HOW TO COMPLETE THIS TASK: The required lines are those that contain "binding"; pull them out of the data and copy them.

MATERIAL SHOWN:
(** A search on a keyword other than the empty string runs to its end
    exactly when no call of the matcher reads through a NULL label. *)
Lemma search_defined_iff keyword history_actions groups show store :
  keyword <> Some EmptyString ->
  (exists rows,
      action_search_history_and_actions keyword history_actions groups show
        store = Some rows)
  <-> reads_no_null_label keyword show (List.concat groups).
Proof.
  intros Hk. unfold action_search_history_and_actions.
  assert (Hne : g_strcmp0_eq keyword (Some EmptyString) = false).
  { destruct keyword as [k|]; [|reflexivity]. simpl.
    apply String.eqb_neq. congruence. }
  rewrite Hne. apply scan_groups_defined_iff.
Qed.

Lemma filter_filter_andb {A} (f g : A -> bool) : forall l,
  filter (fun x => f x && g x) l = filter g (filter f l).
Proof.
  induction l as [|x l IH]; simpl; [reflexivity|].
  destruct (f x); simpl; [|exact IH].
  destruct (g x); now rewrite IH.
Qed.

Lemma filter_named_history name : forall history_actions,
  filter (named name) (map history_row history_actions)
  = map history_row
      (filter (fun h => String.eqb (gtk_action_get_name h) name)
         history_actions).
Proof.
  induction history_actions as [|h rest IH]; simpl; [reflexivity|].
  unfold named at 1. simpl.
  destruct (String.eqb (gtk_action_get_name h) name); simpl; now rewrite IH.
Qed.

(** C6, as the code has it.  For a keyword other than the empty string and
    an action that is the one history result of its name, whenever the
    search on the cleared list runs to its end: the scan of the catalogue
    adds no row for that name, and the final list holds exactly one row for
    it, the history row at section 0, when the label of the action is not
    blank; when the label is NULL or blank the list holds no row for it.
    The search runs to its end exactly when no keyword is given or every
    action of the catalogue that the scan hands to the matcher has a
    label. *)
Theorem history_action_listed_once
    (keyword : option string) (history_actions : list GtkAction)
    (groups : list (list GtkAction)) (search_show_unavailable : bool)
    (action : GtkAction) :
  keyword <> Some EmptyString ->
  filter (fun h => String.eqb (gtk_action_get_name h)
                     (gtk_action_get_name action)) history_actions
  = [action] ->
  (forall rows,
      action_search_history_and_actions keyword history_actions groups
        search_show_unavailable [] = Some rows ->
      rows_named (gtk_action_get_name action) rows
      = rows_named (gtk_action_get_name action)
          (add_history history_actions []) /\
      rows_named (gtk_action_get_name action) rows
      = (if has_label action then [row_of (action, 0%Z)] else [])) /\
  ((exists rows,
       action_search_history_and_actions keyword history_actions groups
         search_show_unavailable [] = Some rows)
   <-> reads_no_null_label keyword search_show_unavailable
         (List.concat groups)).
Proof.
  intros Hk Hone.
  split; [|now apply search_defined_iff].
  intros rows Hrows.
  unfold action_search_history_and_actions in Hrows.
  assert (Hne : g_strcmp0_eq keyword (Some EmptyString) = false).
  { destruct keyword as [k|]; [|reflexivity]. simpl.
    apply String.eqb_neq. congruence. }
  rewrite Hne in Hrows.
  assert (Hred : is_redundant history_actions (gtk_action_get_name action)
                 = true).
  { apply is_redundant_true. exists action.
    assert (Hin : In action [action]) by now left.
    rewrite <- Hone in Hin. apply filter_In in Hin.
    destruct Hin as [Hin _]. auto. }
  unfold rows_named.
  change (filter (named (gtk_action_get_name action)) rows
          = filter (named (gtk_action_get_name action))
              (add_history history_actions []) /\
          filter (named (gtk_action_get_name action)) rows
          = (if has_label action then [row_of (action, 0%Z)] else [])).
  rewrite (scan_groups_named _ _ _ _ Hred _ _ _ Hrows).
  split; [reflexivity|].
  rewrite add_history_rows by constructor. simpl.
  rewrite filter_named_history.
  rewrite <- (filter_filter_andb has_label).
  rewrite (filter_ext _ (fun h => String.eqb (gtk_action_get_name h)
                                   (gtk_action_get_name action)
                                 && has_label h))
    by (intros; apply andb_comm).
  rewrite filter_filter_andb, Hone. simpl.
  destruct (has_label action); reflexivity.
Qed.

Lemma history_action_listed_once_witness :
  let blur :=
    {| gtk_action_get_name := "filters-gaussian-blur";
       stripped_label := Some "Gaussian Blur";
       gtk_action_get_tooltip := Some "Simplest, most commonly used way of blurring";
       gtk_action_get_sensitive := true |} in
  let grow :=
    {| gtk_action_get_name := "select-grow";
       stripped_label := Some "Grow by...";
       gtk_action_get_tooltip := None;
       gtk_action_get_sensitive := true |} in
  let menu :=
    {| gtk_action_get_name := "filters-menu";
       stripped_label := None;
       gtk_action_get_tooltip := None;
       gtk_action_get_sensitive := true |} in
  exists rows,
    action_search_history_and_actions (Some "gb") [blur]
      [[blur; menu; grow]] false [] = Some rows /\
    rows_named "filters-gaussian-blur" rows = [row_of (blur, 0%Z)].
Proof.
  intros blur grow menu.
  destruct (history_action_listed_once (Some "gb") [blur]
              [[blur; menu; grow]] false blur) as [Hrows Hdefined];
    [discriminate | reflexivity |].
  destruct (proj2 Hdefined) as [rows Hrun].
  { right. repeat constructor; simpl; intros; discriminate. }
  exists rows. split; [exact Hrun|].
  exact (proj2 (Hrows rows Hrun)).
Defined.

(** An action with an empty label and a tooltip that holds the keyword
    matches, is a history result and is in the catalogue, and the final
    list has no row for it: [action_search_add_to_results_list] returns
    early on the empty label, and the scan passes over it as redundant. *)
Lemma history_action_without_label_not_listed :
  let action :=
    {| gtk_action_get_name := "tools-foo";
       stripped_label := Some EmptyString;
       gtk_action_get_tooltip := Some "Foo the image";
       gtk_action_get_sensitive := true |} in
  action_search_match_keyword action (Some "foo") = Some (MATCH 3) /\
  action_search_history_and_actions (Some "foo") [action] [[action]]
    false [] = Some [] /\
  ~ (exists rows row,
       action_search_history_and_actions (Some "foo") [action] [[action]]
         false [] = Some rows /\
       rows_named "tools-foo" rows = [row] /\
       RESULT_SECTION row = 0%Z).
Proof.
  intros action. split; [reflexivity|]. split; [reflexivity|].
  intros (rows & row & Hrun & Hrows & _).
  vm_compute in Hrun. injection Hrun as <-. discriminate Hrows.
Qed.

--

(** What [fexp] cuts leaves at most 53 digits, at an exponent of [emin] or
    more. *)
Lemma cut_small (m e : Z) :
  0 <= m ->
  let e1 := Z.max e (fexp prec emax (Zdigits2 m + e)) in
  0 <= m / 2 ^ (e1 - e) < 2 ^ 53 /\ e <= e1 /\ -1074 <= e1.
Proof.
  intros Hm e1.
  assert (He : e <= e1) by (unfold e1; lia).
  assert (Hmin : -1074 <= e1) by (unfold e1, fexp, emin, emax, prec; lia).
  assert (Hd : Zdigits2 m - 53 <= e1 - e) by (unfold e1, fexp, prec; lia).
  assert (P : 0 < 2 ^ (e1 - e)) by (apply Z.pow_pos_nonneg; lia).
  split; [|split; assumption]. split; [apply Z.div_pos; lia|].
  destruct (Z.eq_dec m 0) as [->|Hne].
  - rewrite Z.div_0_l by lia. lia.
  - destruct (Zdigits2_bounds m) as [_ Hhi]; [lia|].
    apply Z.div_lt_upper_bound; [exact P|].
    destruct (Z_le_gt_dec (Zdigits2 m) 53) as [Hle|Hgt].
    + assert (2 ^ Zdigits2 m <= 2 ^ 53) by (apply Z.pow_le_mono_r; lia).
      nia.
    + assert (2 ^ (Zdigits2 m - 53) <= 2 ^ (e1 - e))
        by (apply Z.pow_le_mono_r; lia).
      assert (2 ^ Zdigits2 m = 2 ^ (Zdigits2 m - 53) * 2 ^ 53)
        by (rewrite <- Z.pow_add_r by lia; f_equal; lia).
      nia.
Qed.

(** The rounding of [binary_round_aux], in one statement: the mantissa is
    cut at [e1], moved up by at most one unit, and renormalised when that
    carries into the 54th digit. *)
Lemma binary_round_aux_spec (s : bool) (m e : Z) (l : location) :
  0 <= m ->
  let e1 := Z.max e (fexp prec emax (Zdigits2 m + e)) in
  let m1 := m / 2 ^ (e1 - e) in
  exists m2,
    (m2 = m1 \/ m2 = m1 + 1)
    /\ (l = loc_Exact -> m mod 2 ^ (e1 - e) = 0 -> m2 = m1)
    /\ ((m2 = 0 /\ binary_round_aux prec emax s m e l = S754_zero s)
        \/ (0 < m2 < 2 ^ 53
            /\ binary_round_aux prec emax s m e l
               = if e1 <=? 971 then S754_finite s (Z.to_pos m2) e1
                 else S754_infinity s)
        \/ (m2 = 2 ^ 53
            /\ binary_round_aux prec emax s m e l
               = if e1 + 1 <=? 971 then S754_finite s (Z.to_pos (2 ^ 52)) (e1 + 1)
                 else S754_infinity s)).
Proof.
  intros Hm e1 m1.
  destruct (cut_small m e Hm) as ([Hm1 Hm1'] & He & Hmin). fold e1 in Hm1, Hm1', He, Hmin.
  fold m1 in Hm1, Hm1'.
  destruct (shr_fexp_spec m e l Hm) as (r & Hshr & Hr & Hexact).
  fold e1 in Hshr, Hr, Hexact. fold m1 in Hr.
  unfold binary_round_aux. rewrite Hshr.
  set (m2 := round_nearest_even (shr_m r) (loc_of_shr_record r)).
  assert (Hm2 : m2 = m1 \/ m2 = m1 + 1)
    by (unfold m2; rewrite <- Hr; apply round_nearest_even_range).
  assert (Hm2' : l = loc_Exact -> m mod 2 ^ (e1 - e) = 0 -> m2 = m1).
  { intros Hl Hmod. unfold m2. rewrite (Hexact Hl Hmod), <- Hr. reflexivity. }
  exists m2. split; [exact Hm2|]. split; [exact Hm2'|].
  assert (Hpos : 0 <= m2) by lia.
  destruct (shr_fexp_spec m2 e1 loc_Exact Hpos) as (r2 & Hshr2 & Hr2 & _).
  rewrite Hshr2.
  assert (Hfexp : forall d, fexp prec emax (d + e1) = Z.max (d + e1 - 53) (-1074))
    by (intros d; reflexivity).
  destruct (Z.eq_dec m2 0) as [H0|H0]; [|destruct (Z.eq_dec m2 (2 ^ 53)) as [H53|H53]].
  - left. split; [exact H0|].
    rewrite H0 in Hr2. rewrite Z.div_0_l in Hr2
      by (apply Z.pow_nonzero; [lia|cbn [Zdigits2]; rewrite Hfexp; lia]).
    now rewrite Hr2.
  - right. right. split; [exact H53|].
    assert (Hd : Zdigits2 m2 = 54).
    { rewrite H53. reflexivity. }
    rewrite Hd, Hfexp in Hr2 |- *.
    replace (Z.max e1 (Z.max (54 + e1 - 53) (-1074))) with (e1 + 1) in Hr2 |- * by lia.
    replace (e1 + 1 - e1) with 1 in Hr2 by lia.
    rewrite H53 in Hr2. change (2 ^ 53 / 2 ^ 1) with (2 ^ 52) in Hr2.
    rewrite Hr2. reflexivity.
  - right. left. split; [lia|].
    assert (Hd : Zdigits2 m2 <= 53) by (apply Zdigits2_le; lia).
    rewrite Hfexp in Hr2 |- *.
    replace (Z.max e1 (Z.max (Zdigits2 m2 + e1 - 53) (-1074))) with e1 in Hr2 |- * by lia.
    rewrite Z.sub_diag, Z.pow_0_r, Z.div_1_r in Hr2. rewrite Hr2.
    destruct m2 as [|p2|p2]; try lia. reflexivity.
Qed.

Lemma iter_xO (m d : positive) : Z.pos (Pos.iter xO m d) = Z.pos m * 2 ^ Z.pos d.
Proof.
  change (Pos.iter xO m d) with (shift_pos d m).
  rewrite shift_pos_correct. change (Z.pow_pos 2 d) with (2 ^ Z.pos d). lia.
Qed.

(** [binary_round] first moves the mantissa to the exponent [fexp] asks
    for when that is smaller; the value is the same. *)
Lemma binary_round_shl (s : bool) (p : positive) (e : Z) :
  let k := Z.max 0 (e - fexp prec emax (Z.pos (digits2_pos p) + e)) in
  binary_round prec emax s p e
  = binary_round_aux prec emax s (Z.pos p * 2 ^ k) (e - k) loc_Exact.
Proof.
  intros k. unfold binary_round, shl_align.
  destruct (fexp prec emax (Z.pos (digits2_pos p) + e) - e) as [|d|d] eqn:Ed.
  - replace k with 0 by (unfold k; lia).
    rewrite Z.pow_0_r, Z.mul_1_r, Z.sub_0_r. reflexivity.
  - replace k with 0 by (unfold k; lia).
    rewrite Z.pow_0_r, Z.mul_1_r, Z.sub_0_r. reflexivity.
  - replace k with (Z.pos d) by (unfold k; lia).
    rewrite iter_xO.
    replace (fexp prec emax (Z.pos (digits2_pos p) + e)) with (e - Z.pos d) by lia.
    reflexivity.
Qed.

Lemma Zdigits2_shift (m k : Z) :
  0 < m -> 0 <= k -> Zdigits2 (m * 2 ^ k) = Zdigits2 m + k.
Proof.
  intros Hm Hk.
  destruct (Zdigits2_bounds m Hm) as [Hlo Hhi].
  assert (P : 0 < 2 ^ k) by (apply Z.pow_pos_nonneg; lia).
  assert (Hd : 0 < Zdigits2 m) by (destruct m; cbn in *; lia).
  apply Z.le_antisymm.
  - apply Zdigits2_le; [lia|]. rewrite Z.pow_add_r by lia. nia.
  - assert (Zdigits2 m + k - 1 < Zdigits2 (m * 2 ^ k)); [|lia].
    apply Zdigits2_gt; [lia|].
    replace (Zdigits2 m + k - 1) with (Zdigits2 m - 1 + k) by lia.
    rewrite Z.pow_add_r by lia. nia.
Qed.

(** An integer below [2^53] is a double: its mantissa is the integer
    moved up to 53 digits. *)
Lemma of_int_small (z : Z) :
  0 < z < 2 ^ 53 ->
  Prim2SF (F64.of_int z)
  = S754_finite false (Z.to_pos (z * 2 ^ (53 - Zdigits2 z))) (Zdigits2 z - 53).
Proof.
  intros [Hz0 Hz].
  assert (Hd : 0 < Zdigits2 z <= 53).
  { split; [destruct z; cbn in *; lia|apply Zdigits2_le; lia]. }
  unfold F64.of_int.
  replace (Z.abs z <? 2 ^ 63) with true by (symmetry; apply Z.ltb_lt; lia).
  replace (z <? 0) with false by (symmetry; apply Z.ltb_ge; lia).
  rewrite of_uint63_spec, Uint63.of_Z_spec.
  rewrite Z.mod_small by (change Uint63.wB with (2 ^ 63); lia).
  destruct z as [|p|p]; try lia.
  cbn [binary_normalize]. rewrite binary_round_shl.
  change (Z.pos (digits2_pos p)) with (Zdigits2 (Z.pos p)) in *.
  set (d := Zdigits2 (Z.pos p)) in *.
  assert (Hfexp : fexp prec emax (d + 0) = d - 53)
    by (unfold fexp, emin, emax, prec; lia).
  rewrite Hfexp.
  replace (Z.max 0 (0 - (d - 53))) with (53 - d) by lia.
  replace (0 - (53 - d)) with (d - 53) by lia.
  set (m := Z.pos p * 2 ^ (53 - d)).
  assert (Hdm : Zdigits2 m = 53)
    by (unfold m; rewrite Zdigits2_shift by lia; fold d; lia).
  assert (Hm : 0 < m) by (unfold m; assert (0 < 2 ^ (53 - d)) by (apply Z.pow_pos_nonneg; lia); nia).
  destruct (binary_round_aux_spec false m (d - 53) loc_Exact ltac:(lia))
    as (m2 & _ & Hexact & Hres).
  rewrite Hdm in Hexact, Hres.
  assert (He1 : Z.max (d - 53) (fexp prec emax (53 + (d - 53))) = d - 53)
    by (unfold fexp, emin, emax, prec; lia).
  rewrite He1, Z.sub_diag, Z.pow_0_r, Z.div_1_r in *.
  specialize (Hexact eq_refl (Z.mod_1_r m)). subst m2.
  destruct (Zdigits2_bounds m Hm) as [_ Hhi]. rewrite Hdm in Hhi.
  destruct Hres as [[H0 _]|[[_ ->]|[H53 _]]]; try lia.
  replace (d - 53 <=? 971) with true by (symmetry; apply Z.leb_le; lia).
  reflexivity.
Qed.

==

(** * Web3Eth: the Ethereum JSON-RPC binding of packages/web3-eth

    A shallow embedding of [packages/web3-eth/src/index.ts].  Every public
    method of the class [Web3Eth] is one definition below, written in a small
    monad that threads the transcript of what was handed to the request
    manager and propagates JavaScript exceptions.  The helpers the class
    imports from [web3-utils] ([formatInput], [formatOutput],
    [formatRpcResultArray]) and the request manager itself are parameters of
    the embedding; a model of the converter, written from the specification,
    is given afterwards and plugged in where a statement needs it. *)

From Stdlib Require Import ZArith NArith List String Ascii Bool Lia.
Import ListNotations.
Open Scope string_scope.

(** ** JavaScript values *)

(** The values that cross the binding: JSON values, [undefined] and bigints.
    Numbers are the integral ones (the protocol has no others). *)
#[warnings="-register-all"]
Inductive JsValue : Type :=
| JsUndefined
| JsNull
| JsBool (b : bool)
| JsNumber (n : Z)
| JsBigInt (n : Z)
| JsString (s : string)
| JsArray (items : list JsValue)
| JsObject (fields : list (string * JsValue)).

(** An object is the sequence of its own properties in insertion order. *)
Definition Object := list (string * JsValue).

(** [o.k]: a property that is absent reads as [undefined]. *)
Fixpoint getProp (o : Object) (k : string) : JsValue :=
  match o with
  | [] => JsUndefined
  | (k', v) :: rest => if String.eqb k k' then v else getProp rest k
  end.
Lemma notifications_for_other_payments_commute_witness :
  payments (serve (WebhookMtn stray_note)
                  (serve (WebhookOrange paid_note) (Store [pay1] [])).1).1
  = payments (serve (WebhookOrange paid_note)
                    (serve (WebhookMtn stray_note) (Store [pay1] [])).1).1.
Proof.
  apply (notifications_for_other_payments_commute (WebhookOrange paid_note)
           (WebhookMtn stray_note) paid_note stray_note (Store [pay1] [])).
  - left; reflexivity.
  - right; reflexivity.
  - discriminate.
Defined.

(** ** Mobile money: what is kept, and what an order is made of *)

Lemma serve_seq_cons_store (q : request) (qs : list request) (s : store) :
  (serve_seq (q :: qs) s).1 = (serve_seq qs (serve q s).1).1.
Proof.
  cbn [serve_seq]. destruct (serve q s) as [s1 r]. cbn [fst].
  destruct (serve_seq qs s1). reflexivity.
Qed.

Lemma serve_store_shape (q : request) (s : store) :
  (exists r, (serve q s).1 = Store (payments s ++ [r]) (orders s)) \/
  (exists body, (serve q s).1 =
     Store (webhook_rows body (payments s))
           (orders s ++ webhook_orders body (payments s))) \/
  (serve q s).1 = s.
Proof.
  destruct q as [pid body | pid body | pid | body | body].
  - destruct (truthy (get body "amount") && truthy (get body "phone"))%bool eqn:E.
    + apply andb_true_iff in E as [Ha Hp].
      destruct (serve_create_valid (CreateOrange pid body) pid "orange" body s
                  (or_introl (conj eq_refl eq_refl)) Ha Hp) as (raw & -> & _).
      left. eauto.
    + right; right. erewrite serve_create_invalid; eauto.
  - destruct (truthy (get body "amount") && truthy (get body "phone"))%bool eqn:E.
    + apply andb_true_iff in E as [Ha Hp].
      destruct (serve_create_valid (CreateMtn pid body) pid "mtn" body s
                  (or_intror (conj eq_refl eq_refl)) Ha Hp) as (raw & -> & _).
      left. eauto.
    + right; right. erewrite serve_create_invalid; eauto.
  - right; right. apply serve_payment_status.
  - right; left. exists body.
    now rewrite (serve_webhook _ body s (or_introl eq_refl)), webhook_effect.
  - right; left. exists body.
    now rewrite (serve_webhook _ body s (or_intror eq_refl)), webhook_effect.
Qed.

PROBLEM SOLUTION:
(** * Web3Eth: the Ethereum JSON-RPC binding of packages/web3-eth
(** The values that cross the binding: JSON values, [undefined] and bigints.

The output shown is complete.